Read the listing below and copy out each line where the word "then" occurs.
--- GIVEN ENTRIES Enclosed Below ---
Definition run_data_statement (fuel : nat) (ca : Call) (session_id : Z) (stmt : Statement) (sql : bytes) : EM QueryResult :=
  let@ in_txn := eget (fun e => in_txn (le_txn e) session_id) in
  let txn := if in_txn then Some session_id else None in
  let@ schema := eget le_schema in
  let@ result :=
    match stmt with
    | SSelect q =>
        if in_txn then execute_select_in_txn fuel (ca_reads ca) session_id stmt
        else fun e => match try_hnsw_select e q with
                      | Some hit => Some (Ok hit, e)
                      | None => select_cached fuel session_id stmt sql e
                      end
    | SInsert i =>
        let@ _ := invalidate (id_value (ins_table i)) in
        let@ _ := edml (execute_insert txn i schema) in eret (from_records [])
    | SUpdate u =>
        let@ _ := invalidate (id_value (up_table u)) in
        let@ _ := edml (execute_update txn u schema) in eret (from_records [])
    | SDelete d =>
        let@ _ := invalidate (id_value (del_table d)) in
        let@ _ := edml (execute_delete txn d schema) in eret (from_records [])
    | other =>
        let@ tree := eget le_tree in
        let@ (records, tree) := erun (apply_statement fuel other tree) in
        let@ _ := emodify (with_tree tree) in eret (from_records records)
    end in
  let@ _ := audit_record (ca_unix_ms ca) session_id sql (len (qr_rows result)) in
  eret result.

(** [CREATE TABLE] and [ALTER TABLE]: a column definition as catalog entry *)
Definition column_meta (c : ColumnDef) : ColumnMeta :=
  mkColumnMeta (id_value (cd_name c)) (cd_type c) (cd_not_null c || cd_primary_key c) (cd_primary_key c) (cd_unique c).

Definition create_table_stmt (t : CreateTableStmt) : EM unit :=
  let name := id_value (ct_name t) in
  let@ ts := edml (on_txn alloc_ts) in
  let cols := map column_meta (ct_columns t) in
  let pk := match map id_value (ct_primary_key t) with
            | [] => map cm_name (filter (fun c => cm_primary_key c = true) cols)
            | pk => pk
            end in
  let@ _ := match pk, cols with
            | [k], c :: _ => if bool_decide (cm_name c = k) then etree (fun t => mark_row_id_column t name k)
                             else etree (fun t => unmark_row_id_column t name)
            | _, _ => etree (fun t => unmark_row_id_column t name)
            end in
  let@ schema := eget le_schema in
  let@ schema := elift (map_err ESchema (create_table schema name ts cols pk)) in
  let@ file := eget le_schema_file in
  let@ _ := emodify (with_schema schema file) in
  let@ _ := emodify (fun e => with_vectors (register_table_schema (le_vectors e) name cols) e) in
  let@ _ := invalidate [] in
  persist_schema.

Definition alter_table_stmt (a : AlterTableStmt) : EM unit :=
  let 'AddColumn col := at_action a in
  let table := id_value (at_table a) in
  let@ ts := edml (on_txn alloc_ts) in
  let@ schema := eget le_schema in
  let@ schema := elift (map_err ESchema (add_column schema table (column_meta col) ts)) in
  let@ file := eget le_schema_file in
  let@ _ := emodify (with_schema schema file) in
  let@ _ := invalidate table in
  persist_schema.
--- End of Enclosed GIVEN ENTRIES ---
> WRITTEN SOLUTION
  let txn := if in_txn then Some session_id else None in
        if in_txn then execute_select_in_txn fuel (ca_reads ca) session_id stmt
            | [k], c :: _ => if bool_decide (cm_name c = k) then etree (fun t => mark_row_id_column t name k)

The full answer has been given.